Dawn came and the first reports started to filter in – there’d been a shooting in Lexington. People had died and the lobsterbacks were moving on Concord. My mother was visibly trembling, but she was determined she wouldn’t leave our tavern and farm for the troops to sack on their return. She opened as usual, but the only person who stopped by was a woodsman, tall, gray-haired, dressed in worn buckskin and carrying the longest musket I’d ever seen. He ordered a cider and then took a seat in the corner. He was asleep before I could bring the cider to him.
We knew that the British were retreating long before they came. They were falling back to Boston empty-handed and the militia was following them. Neighbors came to warn us. My mother closed up the tavern, took up her musket, and warned us to stay out of sight.
The troops that returned from Concord weren’t the same men that had passed our house that morning. They were bloodied and bedraggled, angry and frightened, exhausted and jumpy. The first group passed our tavern, stopping only to bang upon the door. We kept quiet and they passed on. We could hear shots now, growing closer and closer. The frightened murmurs became roars. The banging on our door became more insistent. By the time the last group of soldiers arrived, it had become battery. We remained behind the counter, frightened and watching my mother. It was only when the redcoats shouted, “Let’s burn it down!” that she stepped up from behind the counter and opened the door.
“My children are in here…” she said, but she didn’t get a chance to finish. The soldiers shoved her aside and stormed into the tavern. One of them grabbed her by the arm and dragged her along with them.
“Let me go!” she exclaimed and for the first time in my life, I heard fear in my mother’s voice.

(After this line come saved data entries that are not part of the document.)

(* ===== verification/Runtime.v ===== *)
(** The backend runtime ([rpi/backend/sdr_backend/runtime.py]): the object that
    ties the control client, the receive path, the signal processing and the
    broadcasters together.  The event loop runs one handler at a time; each
    operation is a function on the runtime's attributes, with [now] the reading
    of [time.monotonic()] its status snapshots use.

    [config.device] is the client's [device] object, so it is kept there only. *)

From Stdlib Require Import ZArith SpecFloat Lia Ascii String Strings.Byte.
From stdpp Require Import base list gmap sets strings.
From S2P Require Import Prelude PyFloat PyValue Json Control Packets Psd State Config Broadcast UdpReceiver NumpyApi Dsp Waterfall DeviceClient.

Open Scope Z_scope.

Record BackendRuntime (net arr elt : Type) := MkRuntime {
  rt_config : AppConfig;
  rt_state : AppState;
  rt_device : DeviceClient net;
  rt_audio : Broadcaster (list byte);
  rt_status : Broadcaster pydict;
  rt_spectrum : Broadcaster pydict;
  rt_demod : Demodulator arr elt;
  rt_waterfall : WaterfallEngine;
  rt_psd_reassembler : PsdReassembler;
  rt_loop : bool;
  rt_udp : option UdpReceivers;
}.
Arguments MkRuntime {net arr elt}.
Arguments rt_config {net arr elt}.
Arguments rt_state {net arr elt}.
Arguments rt_device {net arr elt}.
Arguments rt_audio {net arr elt}.
Arguments rt_status {net arr elt}.
Arguments rt_spectrum {net arr elt}.
Arguments rt_demod {net arr elt}.
Arguments rt_waterfall {net arr elt}.
Arguments rt_psd_reassembler {net arr elt}.
Arguments rt_loop {net arr elt}.
Arguments rt_udp {net arr elt}.

(** *** Assignments to attributes of [AppState] *)

Definition st_connection (connected : bool) (host : pyval) (error : option string) (s : AppState) : AppState :=
  MkAppState (as_started_at s) connected host (as_hello s) (as_device_status s) (as_frontend s) (as_rx s)
    (as_psd s) (as_streams s) error.
Definition st_connected (b : bool) (s : AppState) : AppState :=
  st_connection b (as_device_host s) (as_last_error s) s.
Definition st_hello (h : pydict) (s : AppState) : AppState :=
  MkAppState (as_started_at s) (as_connected s) (as_device_host s) (Some h) (as_device_status s) (as_frontend s)
    (as_rx s) (as_psd s) (as_streams s) (as_last_error s).
Definition st_device_status (v : pyval) (s : AppState) : AppState :=
  MkAppState (as_started_at s) (as_connected s) (as_device_host s) (as_hello s) v (as_frontend s)
    (as_rx s) (as_psd s) (as_streams s) (as_last_error s).
Definition st_frontend (v : pyval) (s : AppState) : AppState :=
  MkAppState (as_started_at s) (as_connected s) (as_device_host s) (as_hello s) (as_device_status s) v
    (as_rx s) (as_psd s) (as_streams s) (as_last_error s).
Definition st_rx (v : pyval) (s : AppState) : AppState :=
  MkAppState (as_started_at s) (as_connected s) (as_device_host s) (as_hello s) (as_device_status s)
    (as_frontend s) v (as_psd s) (as_streams s) (as_last_error s).
Definition st_psd (d : pydict) (s : AppState) : AppState :=
  MkAppState (as_started_at s) (as_connected s) (as_device_host s) (as_hello s) (as_device_status s)
    (as_frontend s) (as_rx s) d (as_streams s) (as_last_error s).
Definition st_last_error (e : option string) (s : AppState) : AppState :=
  st_connection (as_connected s) (as_device_host s) e s.

(** [v.get(...)] and [{**v}] need a dict. *)
Definition as_dict_get (v : pyval) : res pydict :=
  match v with
  | PDict d => Ok d
  | _ => raise AttributeError ("'" +:+ type_name v +:+ "' object has no attribute 'get'")
  end.
Definition as_mapping (v : pyval) : res pydict :=
  match v with
  | PDict d => Ok d
  | _ => raise TypeError ("'" +:+ type_name v +:+ "' object is not a mapping")
  end.

Section Runtime.
Context {net arr elt : Type} `{!Transport net} `{!Numpy arr elt}.
Abbreviation runtime := (BackendRuntime net arr elt).

Definition upd_state (f : AppState -> AppState) : M runtime unit := M_modify (fun s =>
  MkRuntime (rt_config s) (f (rt_state s)) (rt_device s) (rt_audio s) (rt_status s) (rt_spectrum s) (rt_demod s)
    (rt_waterfall s) (rt_psd_reassembler s) (rt_loop s) (rt_udp s)).

Definition upd_demod (f : Demodulator arr elt -> Demodulator arr elt) : M runtime unit := M_modify (fun s =>
  MkRuntime (rt_config s) (rt_state s) (rt_device s) (rt_audio s) (rt_status s) (rt_spectrum s) (f (rt_demod s))
    (rt_waterfall s) (rt_psd_reassembler s) (rt_loop s) (rt_udp s)).

Definition upd_psd (f : PsdReassembler -> PsdReassembler) : M runtime unit := M_modify (fun s =>
  MkRuntime (rt_config s) (rt_state s) (rt_device s) (rt_audio s) (rt_status s) (rt_spectrum s) (rt_demod s)
    (rt_waterfall s) (f (rt_psd_reassembler s)) (rt_loop s) (rt_udp s)).

Definition upd_udp (loop : bool) (u : option UdpReceivers) : M runtime unit := M_modify (fun s =>
  MkRuntime (rt_config s) (rt_state s) (rt_device s) (rt_audio s) (rt_status s) (rt_spectrum s) (rt_demod s)
    (rt_waterfall s) (rt_psd_reassembler s) loop u).

(** Operations of the parts, run inside the runtime. *)
Definition on_device {A} (m : M (DeviceClient net) A) : M runtime A := fun s =>
  let '(d, r) := m (rt_device s) in
  (MkRuntime (rt_config s) (rt_state s) d (rt_audio s) (rt_status s) (rt_spectrum s) (rt_demod s)
     (rt_waterfall s) (rt_psd_reassembler s) (rt_loop s) (rt_udp s), r).

Definition on_demod {A} (m : M (Demodulator arr elt) A) : M runtime A := fun s =>
  let '(d, r) := m (rt_demod s) in
  (MkRuntime (rt_config s) (rt_state s) (rt_device s) (rt_audio s) (rt_status s) (rt_spectrum s) d
     (rt_waterfall s) (rt_psd_reassembler s) (rt_loop s) (rt_udp s), r).

Definition on_waterfall {A} (m : M WaterfallEngine A) : M runtime A := fun s =>
  let '(w, r) := m (rt_waterfall s) in
  (MkRuntime (rt_config s) (rt_state s) (rt_device s) (rt_audio s) (rt_status s) (rt_spectrum s) (rt_demod s)
     w (rt_psd_reassembler s) (rt_loop s) (rt_udp s), r).

Definition on_reassembler {A} (m : M PsdReassembler A) : M runtime A := fun s =>
  let '(p, r) := m (rt_psd_reassembler s) in
  (MkRuntime (rt_config s) (rt_state s) (rt_device s) (rt_audio s) (rt_status s) (rt_spectrum s) (rt_demod s)
     (rt_waterfall s) p (rt_loop s) (rt_udp s), r).

Definition publish_audio (frame : list byte) : M runtime unit := fun s =>
  match publish frame (rt_audio s) with
  | Ok b => (MkRuntime (rt_config s) (rt_state s) (rt_device s) b (rt_status s) (rt_spectrum s) (rt_demod s)
               (rt_waterfall s) (rt_psd_reassembler s) (rt_loop s) (rt_udp s), Ok tt)
  | Raise e => (s, Raise e)
  end.

Definition publish_spectrum (d : pydict) : M runtime unit := fun s =>
  match publish d (rt_spectrum s) with
  | Ok b => (MkRuntime (rt_config s) (rt_state s) (rt_device s) (rt_audio s) (rt_status s) b (rt_demod s)
               (rt_waterfall s) (rt_psd_reassembler s) (rt_loop s) (rt_udp s), Ok tt)
  | Raise e => (s, Raise e)
  end.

Two were holding my mother. Another three were tearing their way through our supplies. From outside, I could hear the sound of the militia, yelling and frightening, but still too far away to help us. I hopped up from behind the counter and charged the soldiers.

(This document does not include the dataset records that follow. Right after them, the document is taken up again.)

(* ===== verification/EventLoop.v ===== *)
(** The backend's threads and event loop: [UdpReceivers._loop] runs in three
    threads, whose callbacks [BackendRuntime._thread_iq], [_thread_psd],
    [_thread_status] and [_thread_error] only queue a handler with
    [call_soon_threadsafe]; the event loop runs the queued handlers in order,
    one at a time, between the pieces of the commands.

    A run is a sequence of events, in whatever order the threads, the network
    and the commands produce them.  What each thread saw ([th_seen]) and what
    the loop ran ([el_done]) is recorded beside the state. *)

From Stdlib Require Import ZArith SpecFloat Lia Ascii String Strings.Byte.
From stdpp Require Import base list gmap sets strings.
From S2P Require Import Prelude PyFloat PyValue Json Control Packets Psd State Config Broadcast UdpReceiver NumpyApi Dsp Waterfall DeviceClient Runtime.

Open Scope Z_scope.

(** ** Threads *)

Inductive channel := ChIq | ChPsd | ChStatus.

#[export] Instance channel_eq_dec : EqDecision channel.
Proof. solve_decision. Defined.

Record thread := MkThread {
  th_running : bool;
  th_seen : list sock_event;
}.

Definition post_iq (cb : callback (SdrIqHeader * list byte)) : received :=
  match cb with Delivered (h, payload) => RxIq h payload | Reported e => RxError e end.
Definition post_psd (cb : callback (SdrPsdHeader * list byte)) : received :=
  match cb with Delivered (h, payload) => RxPsd h payload | Reported e => RxError e end.
Definition post_status (cb : callback pyval) : received :=
  match cb with Delivered v => RxStatus v | Reported e => RxError e end.

(** One turn of a thread: what it hands over, and whether it goes on. *)
Definition channel_turn (ch : channel) (ev : sock_event) : list received * bool :=
  match ch with
  | ChIq => let '(out, go) := recv_turn recv_iq ev in (post_iq <$> out, go)
  | ChPsd => let '(out, go) := recv_turn recv_psd ev in (post_psd <$> out, go)
  | ChStatus => let '(out, go) := recv_turn recv_status ev in (post_status <$> out, go)
  end.

(** The pieces of the commands between two waits. *)
Inductive command_part :=
  | PartFrontend (fields response : pydict)
  | PartRx (fields response : pydict)
  | PartPsd (defaults response : pydict)
  | PartPsdUnsupported (defaults : pydict)
  | PartStopAll (response : pydict)
  | PartConnected (response : pydict)
  | PartConnectFailed (e : exn)
  | PartAutoPsdFailed (e : exn)
  | PartSnapshot.

(** What the loop has done that concerns the receive path. *)
Inductive loop_entry := Handled (ev : received) | PsdReset.

Record EventLoop (net arr elt : Type) := MkLoop {
  el_rt : BackendRuntime net arr elt;
  el_ready : list received;
  el_done : list loop_entry;
  el_iq : thread;
  el_psd : thread;
  el_status : thread;
}.
Arguments MkLoop {net arr elt}.
Arguments el_rt {net arr elt}.
Arguments el_ready {net arr elt}.
Arguments el_done {net arr elt}.
Arguments el_iq {net arr elt}.
Arguments el_psd {net arr elt}.
Arguments el_status {net arr elt}.

Inductive loop_event (net : Type) :=
  | EvStart (free : Z -> bool)
  | EvStop
  | EvRecv (ch : channel) (ev : sock_event)
  | EvExit (ch : channel)
  | EvRun (now : float)
  | EvDevice (m : M (DeviceClient net) pydict)
  | EvPart (now : float) (part : command_part).
Arguments EvStart {net}.
Arguments EvStop {net}.
Arguments EvRecv {net}.
Arguments EvExit {net}.
Arguments EvRun {net}.
Arguments EvDevice {net}.
Arguments EvPart {net}.

Section Loop.
Context {net arr elt : Type} `{!Transport net} `{!Numpy arr elt}.
Abbreviation runtime := (BackendRuntime net arr elt).
Abbreviation eloop := (EventLoop net arr elt).

Definition el_init (rt : runtime) : eloop :=
  MkLoop rt [] [] (MkThread false []) (MkThread false []) (MkThread false []).

Definition with_rt (rt : runtime) (s : eloop) : eloop :=
  MkLoop rt (el_ready s) (el_done s) (el_iq s) (el_psd s) (el_status s).

Definition el_thread (ch : channel) (s : eloop) : thread :=
  match ch with ChIq => el_iq s | ChPsd => el_psd s | ChStatus => el_status s end.

Definition with_thread (ch : channel) (t : thread) (s : eloop) : eloop :=
  match ch with
  | ChIq => MkLoop (el_rt s) (el_ready s) (el_done s) t (el_psd s) (el_status s)
  | ChPsd => MkLoop (el_rt s) (el_ready s) (el_done s) (el_iq s) t (el_status s)
  | ChStatus => MkLoop (el_rt s) (el_ready s) (el_done s) (el_iq s) (el_psd s) t
  end.

Definition run_part (now : float) (part : command_part) : M runtime pydict :=
  match part with
  | PartFrontend fields response => rt_set_frontend_done now fields response
  | PartRx fields response => rt_set_rx_done now fields response
  | PartPsd defaults response => rt_set_psd_done now defaults response
  | PartPsdUnsupported defaults => rt_psd_unsupported now defaults
  | PartStopAll response => rt_stop_all_done now response
  | PartConnected response => rt_connected now response ;; mret response
  | PartConnectFailed e => rt_connect_failed now e
  | PartAutoPsdFailed e => rt_auto_psd_failed now e ;; mret []
  | PartSnapshot => rt_snapshot now
  end.

(** Whether a piece gets to [self.psd_reassembler.reset()]. *)
Definition part_resets (part : command_part) (s : runtime) : bool :=
  match part with
  | PartPsd defaults response =>
      match as_mapping (pget_def "applied" (PDict defaults) response) with
      | Ok applied => negb (py_bool (pget_def "enable" (pget_def "enabled" (PBool false) applied) applied))
      | Raise _ => false
      end
  | PartStopAll _ => is_ok (as_mapping (as_rx (rt_state s)))
  | _ => false
  end.

(** [call_soon_threadsafe], once the loop is known. *)
Definition el_post (out : list received) (s : eloop) : eloop :=
  MkLoop (el_rt s) (el_ready s ++ (out ≫= fun ev => thread_post ev (el_rt s))) (el_done s) (el_iq s) (el_psd s) (el_status s).

(** One event; [None] when it cannot happen, or when the loop never comes back
    from a handler.  An exception of a handler is logged by the loop and ends
    that handler only.  A thread may have read the stop flag before it was set,
    so it may still receive after [stop].  [start] is called once. *)
Definition loop_step (ev : loop_event net) (s : eloop) : option eloop :=
  match ev with
  | EvStart free =>
      if rt_loop (el_rt s) then None
      else
        let rt := (rt_start free (el_rt s)).1 in
        let n := match rt_udp rt with Some u => length (ur_threads u) | None => 0%nat end in
        Some (MkLoop rt (el_ready s) (el_done s) (MkThread (0 <? n)%nat (th_seen (el_iq s)))
                (MkThread (1 <? n)%nat (th_seen (el_psd s))) (MkThread (2 <? n)%nat (th_seen (el_status s))))
  | EvStop => Some (with_rt (rt_stop (el_rt s)).1 s)
  | EvRecv ch ev =>
      let t := el_thread ch s in
      if th_running t then
        let '(out, go) := channel_turn ch ev in
        Some (el_post out (with_thread ch (MkThread go (th_seen t ++ [ev])) s))
      else None
  | EvExit ch =>
      match rt_udp (el_rt s) with
      | Some u => if ur_stop u then Some (with_thread ch (MkThread false (th_seen (el_thread ch s))) s) else None
      | None => None
      end
  | EvRun now =>
      match el_ready s with
      | [] => None
      | ev :: rest =>
          match handle_received now ev (el_rt s) with
          | (_, Ok None) => None
          | (rt, _) => Some (MkLoop rt rest (el_done s ++ [Handled ev]) (el_iq s) (el_psd s) (el_status s))
          end
      end
  | EvDevice m => Some (with_rt (on_device m (el_rt s)).1 s)
  | EvPart now part =>
      Some (MkLoop (run_part now part (el_rt s)).1 (el_ready s)
              (el_done s ++ (if part_resets part (el_rt s) then [PsdReset] else []))
              (el_iq s) (el_psd s) (el_status s))
  end.

Fixpoint loop_run (evs : list (loop_event net)) (s : eloop) : option eloop :=
  match evs with
  | [] => Some s
  | ev :: evs' => s' ← loop_step ev s; loop_run evs' s'
  end.
End Loop.

(** ** The sequential reading

    Each channel on its own: what its thread hands over for the events it saw,
    and what a sequence of handled items does to the part of the runtime the
    channel feeds. *)

Definition thread_posts (ch : channel) (seen : list sock_event) : list received :=
  match ch with
  | ChIq => post_iq <$> recv_loop recv_iq false seen
  | ChPsd => post_psd <$> recv_loop recv_psd false seen
  | ChStatus => post_status <$> recv_loop recv_status false seen
  end.

Definition of_channel (ch : channel) (r : received) : bool :=
  match ch, r with
  | ChIq, RxIq _ _ | ChPsd, RxPsd _ _ | ChStatus, RxStatus _ => true
  | _, _ => false
  end.

Definition on_channel (ch : channel) (l : list received) : list received := filter (fun r => of_channel ch r) l.

Definition handled (log : list loop_entry) : list received :=
  omap (fun e => match e with Handled r => Some r | PsdReset => None end) log.

Definition iq_after (st : AppState) (r : received) : AppState :=
  match r with RxIq h _ => ingest_iq_header h st | _ => st end.

Definition status_after (v : pyval) (r : received) : pyval := match r with RxStatus v' => v' | _ => v end.

Definition psd_after (r : PsdReassembler) (e : loop_entry) : PsdReassembler :=
  match e with
  | Handled (RxPsd h payload) => (psd_ingest h payload r).1
  | Handled _ => r
  | PsdReset => psd_reset r
  end.

(** ** Threads *)

Lemma recv_loop_snoc {A} (handler : list byte -> res (option A)) evs ev :
  Forall (fun ev => (recv_turn handler ev).2 = true) evs ->
  recv_loop handler false (evs ++ [ev]) = recv_loop handler false evs ++ (recv_turn handler ev).1.
Proof.
  induction 1 as [|ev0 evs Hgo _ IH]; cbn [recv_loop app].
  - destruct (recv_turn handler ev) as [out []]; by rewrite ?app_nil_r.
  - destruct (recv_turn handler ev0) as [out go]. cbn in Hgo. subst go. by rewrite IH, app_assoc.
Qed.

Lemma channel_turn_go ch ev :
  (channel_turn ch ev).2 =
    match ch with
    | ChIq => (recv_turn recv_iq ev).2
    | ChPsd => (recv_turn recv_psd ev).2
    | ChStatus => (recv_turn recv_status ev).2
    end.
Proof. destruct ch; cbn [channel_turn]; by destruct (recv_turn _ ev). Qed.

Lemma thread_posts_snoc ch seen ev :
  Forall (fun ev => (channel_turn ch ev).2 = true) seen ->
  thread_posts ch (seen ++ [ev]) = thread_posts ch seen ++ (channel_turn ch ev).1.
Proof.
  intros Hgo. destruct ch; cbn [thread_posts channel_turn];
    (rewrite recv_loop_snoc; [rewrite fmap_app; by destruct (recv_turn _ ev)|]);
    (eapply Forall_impl; [exact Hgo|]; intros x Hx; exact (eq_trans (eq_sym (channel_turn_go _ x)) Hx)).
Qed.

(** A thread hands over items of its own channel and errors. *)
Lemma channel_turn_other ch ch' ev : ch <> ch' -> on_channel ch (channel_turn ch' ev).1 = [].
Proof.
  intros Hne. unfold on_channel.
  destruct ch'; cbn [channel_turn]; destruct (recv_turn _ ev) as [out go]; cbn;
    induction out as [|cb out IH]; try done; rewrite fmap_cons, filter_cons, IH;
    (destruct cb as [a|e]; [try destruct a as [h p]|]; destruct ch; try done).
Qed.

Lemma on_channel_cons ch r l :
  on_channel ch (r :: l) = if of_channel ch r then r :: on_channel ch l else on_channel ch l.
Proof. unfold on_channel. rewrite filter_cons. by destruct (of_channel ch r). Qed.

Lemma on_channel_app ch l1 l2 : on_channel ch (l1 ++ l2) = on_channel ch l1 ++ on_channel ch l2.
Proof. apply filter_app. Qed.

(** Items of other channels do not matter to a fold that ignores them. *)
Lemma foldl_on_channel {B} ch (f : B -> received -> B) b l :
  (forall b r, of_channel ch r = false -> f b r = b) -> foldl f b (on_channel ch l) = foldl f b l.
Proof.
  intros Hf. revert b. induction l as [|r l IH]; intros b; [done|]. rewrite on_channel_cons. cbn.
  destruct (of_channel ch r) eqn:E; cbn; [apply IH|]. by rewrite Hf, IH.
Qed.

Lemma handled_app l1 l2 : handled (l1 ++ l2) = handled l1 ++ handled l2.
Proof. apply omap_app. Qed.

“Let her go!” I exclaimed, with all the fury a twelve-year-old could muster.
I slammed into one of them, only to have another soldier pluck me up and heft me across the room. I hit the floor hard, all the air knocked out of my chest.
“Cockroach,” he spat and turned back to my mother.
He didn’t see the swinging musket until it was too late. It hit him on the head with a sickening crack and he was down and out.
We’d all forgotten about the woodsman. With a roar that shook the rafters, he tore through the soldiers like a demon, using his big musket like a club. It was five to one, but they didn’t have a chance. Two more dropped, the third pulled a knife but didn’t last long. The last soldier simply ran out the door and abandoned his fellows.
I lay on my back, watching the big man move like a blur of tan buckskin. When it was all over, he turned to me and offered me a hand up.
“You’ve got spirit, son,” he said. “I like your courage.” His blue eyes were bright. After all that work, he was barely winded at all.
“Who-who are you?” I asked.
“Names Lorenz,” he said. “But you can call me Skumpi, son.”